TC: Eu concordo quando você compara a atuação da polícia na USP e em outros ponto violentos da cidade, e também acho um absurdo a falta de coerência de atitudes. Por outro lado, não podemos usar esse argumento para justificar certas atitudes. Se fosse assim, viveríamos numa anarquia, já que no Brasil todos se sentiriam no direito de roubar, usar drogas, contrabandear etc, se sentindo no direito de fazer como uma parcela da população que faz e não é punida. Mas isso seria correto? Outra coisa, se esses alunos lutam pela democracia, por que não seguiram a vontade da maioria dos alunos da USP (vai ver porque se acham os únicos seres pensantes da face da Terra)? Por que a grande maioria dos alunos da USP estão contra eles? Por que são alienadinhos no conceito de vocês ou por que vivem lá o dia todo e sabem o que se passa naquela universidade? Ontem os professores da USP decidiram não aderir àquela greve de alunos, estranho isso, não? Aluno faz greve e professor não? Que mundo transcendental é esse que vive o grupo seletos dos pensantes da USP?

CN: Não acho bem isso... Eu tenho as minhas razões pra ter minhas opiniões. Eu pesquisei, li várias coisas a respeito, conversei com conhecidos que estudam lá. E permaneço contra a ocupação porque eu sei que entre os manifestantes existem os "massa de manobra" que estão lá por auê (veja que não estou dizendo que são todos ou a maioria) Sei, porque eu já estudei na fflch e sei que lá existe gente que está na faculdade pra fazer politicagem, depois de cumprir sua missão na USP vai pra outra universidade, e assim vai indo! Sim sim sim, eles existem.
Ao mesmo tempo, não sou contra a presença da PM no campus SE ela agir de acordo como deve agir, e não como quer agir ou como um superior quer que ela aja.
Pronto, opinião justificada.

Jiquilin: CN, como a MA, já disse, esses são casos particulares que não devem deslegitimar toda uma luta muito MAIOR que massas de manobra. Sugiro que vc leia toda a discussão, está muito interessante. Do mesmo modo, eu ainda continuo opinando que "pensar sobre" não é a mesma coisa que "pensar com". A gente não tá lá, não sofre perseguição política, não levantamos a bunda por nada (somos uma geração que aprendeu só a nascer e a morrer, porque crescemos, segundo dizem, num ambiente preocupado com a segurança - do negro ao mulçumano-, com medo da Aids etc etc). Só podemos nos solidarizar com a classe, muito embora possamos não concordar com seus métodos. Isso, no entanto, não significa que somos seres privilegiados, porque somos os únicos pensantes, obviamente esse argumento é patético. Como a MA tb já disse, defendemos que todos devem pensar e isso só é possível numa sociedade cada vez mais democrática, com uma educação pública e de qualidade.

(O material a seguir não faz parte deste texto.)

(* ===== verification/KeyRotator.v ===== *)
(** * lib/crypto.js: [KeyRotator]

    The rotator is a small state machine driven by its interval timer, by the
    keys peers broadcast and by the completion of its own asynchronous
    rotation. [#rotate] awaits twice, so it is three segments: [rotate_begin],
    [rotate_generated] and [rotate_exported]; [rotations] holds the rotations
    that are between two segments. *)

From S2P Require Import Prelude JsLib Base64 Text Json Crypto Timers.

Local Open Scope Z_scope.

Definition GRACE_MS : Z := 30000.
Definition DEFAULT_INTERVAL : Z := 30 * 60 * 1000.

Section KeyRotator.
Context `{WebCrypto}.

(** The callbacks of the rotator's timers. *)
Inductive rot_timer := RotInterval | RotGrace.

(** A rotation that awaits [generateRoomKey()], or the export of the key it
    generated. *)
Inductive rotation :=
  | AwaitKey (oldKey : option CryptoKey)
  | AwaitExport (oldKey : option CryptoKey) (generated : CryptoKey).

Record rotator := Rotator {
  currentKey : option CryptoKey;
  previousKey : option CryptoKey;
  timer : option nat;
  graceTimer : option nat;
  interval : Z;
  hasOnRotate : bool;
  clock : timers rot_timer;
  rotations : list rotation
}.

(** A call of [onRotate(newKey, exportedKey, oldKey)]. *)
Record rotate_call := RotateCall {
  rc_new : option CryptoKey;
  rc_exported : result jsstr;
  rc_old : option CryptoKey
}.

(** [new KeyRotator({interval, onRotate})]; a missing or zero interval is the default. *)
Definition new_rotator (opt_interval : option Z) (onRotate : bool) (now : Z) : rotator :=
  Rotator None None None None
    match opt_interval with
    | Some i => if i =? 0 then DEFAULT_INTERVAL else i
    | None => DEFAULT_INTERVAL
    end onRotate (timers_init now) [].

Definition stop (r : rotator) : rotator :=
  Rotator (currentKey r) (previousKey r) None None (interval r) (hasOnRotate r)
    (clear_opt (clear_opt (clock r) (timer r)) (graceTimer r)) (rotations r).

Definition start (key : option CryptoKey) (r : rotator) : rotator :=
  let r := stop r in
  let h := setTimeout (clock r) RotInterval (interval r) in
  Rotator key (previousKey r) (Some h.1) (graceTimer r) (interval r) (hasOnRotate r) h.2 (rotations r).

(** Clear the grace timer, if any, and start a new one. *)
Definition arm_grace (r : rotator) : rotator :=
  let h := setTimeout (clear_opt (clock r) (graceTimer r)) RotGrace GRACE_MS in
  Rotator (currentKey r) (previousKey r) (timer r) (Some h.1) (interval r) (hasOnRotate r) h.2
          (rotations r).

Definition acceptKey (key : CryptoKey) (r : rotator) : rotator :=
  arm_grace (Rotator (Some key) (currentKey r) (timer r) (graceTimer r) (interval r) (hasOnRotate r) (clock r)
                     (rotations r)).

(** The interval timer fires: [#rotate] up to its first [await]. *)
Definition rotate_begin (id : nat) (r : rotator) : rotator :=
  Rotator (currentKey r) (currentKey r) (timer r) (graceTimer r) (interval r) (hasOnRotate r)
    (rearm (clock r) id RotInterval (interval r)) (rotations r ++ [AwaitKey (currentKey r)]).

MA: Vejo que a discussão está cada vez mais interessante.. Começando pelo último comentário do TC, gostaria de lembraá-lo e a todos, que os estudantes do Movimento Estudantil de qualquer universidade, inclusive o da USP, são representantes eleitos democraticamente através de votações legítimas, então é inaceitável falar em falta de democracia, ou que eles representam uma minoria. Se eles representam uma minoria, é porque a "maioria" se absteve de participar dos espaços destinados para as tomadas de decisões, como as assembléias estudantis, formação de chapas, etc. No "dia-a-dia" do campus, como o TC diz, poucos se atentam para a importância desses espaços e quando algo grande acontece, como a invasão da PM, muitos desses que passam seus dias preocupados apenas com os "SEUS" afazeres, usam da internet para dizer coisas que deveriam dizer ao longo da vida acadêmica, nos espaços legítimos criados para essas discussões. Então, TC, se os estudantes que ocuparam a reitoria não atendem a vontade da maioria, não é por falta de democracia, nem muito menos por se acharam mais pensantes ou mais inteligentes do que essa suposta "maioria", mas sim (SUPONDO que de fato exista essa maioria que discorda dos últimos atos dos estudantes) porque essa maioria não se fez ouvir e não esteve presente nas assembléias que deliberaram sobre o assunto.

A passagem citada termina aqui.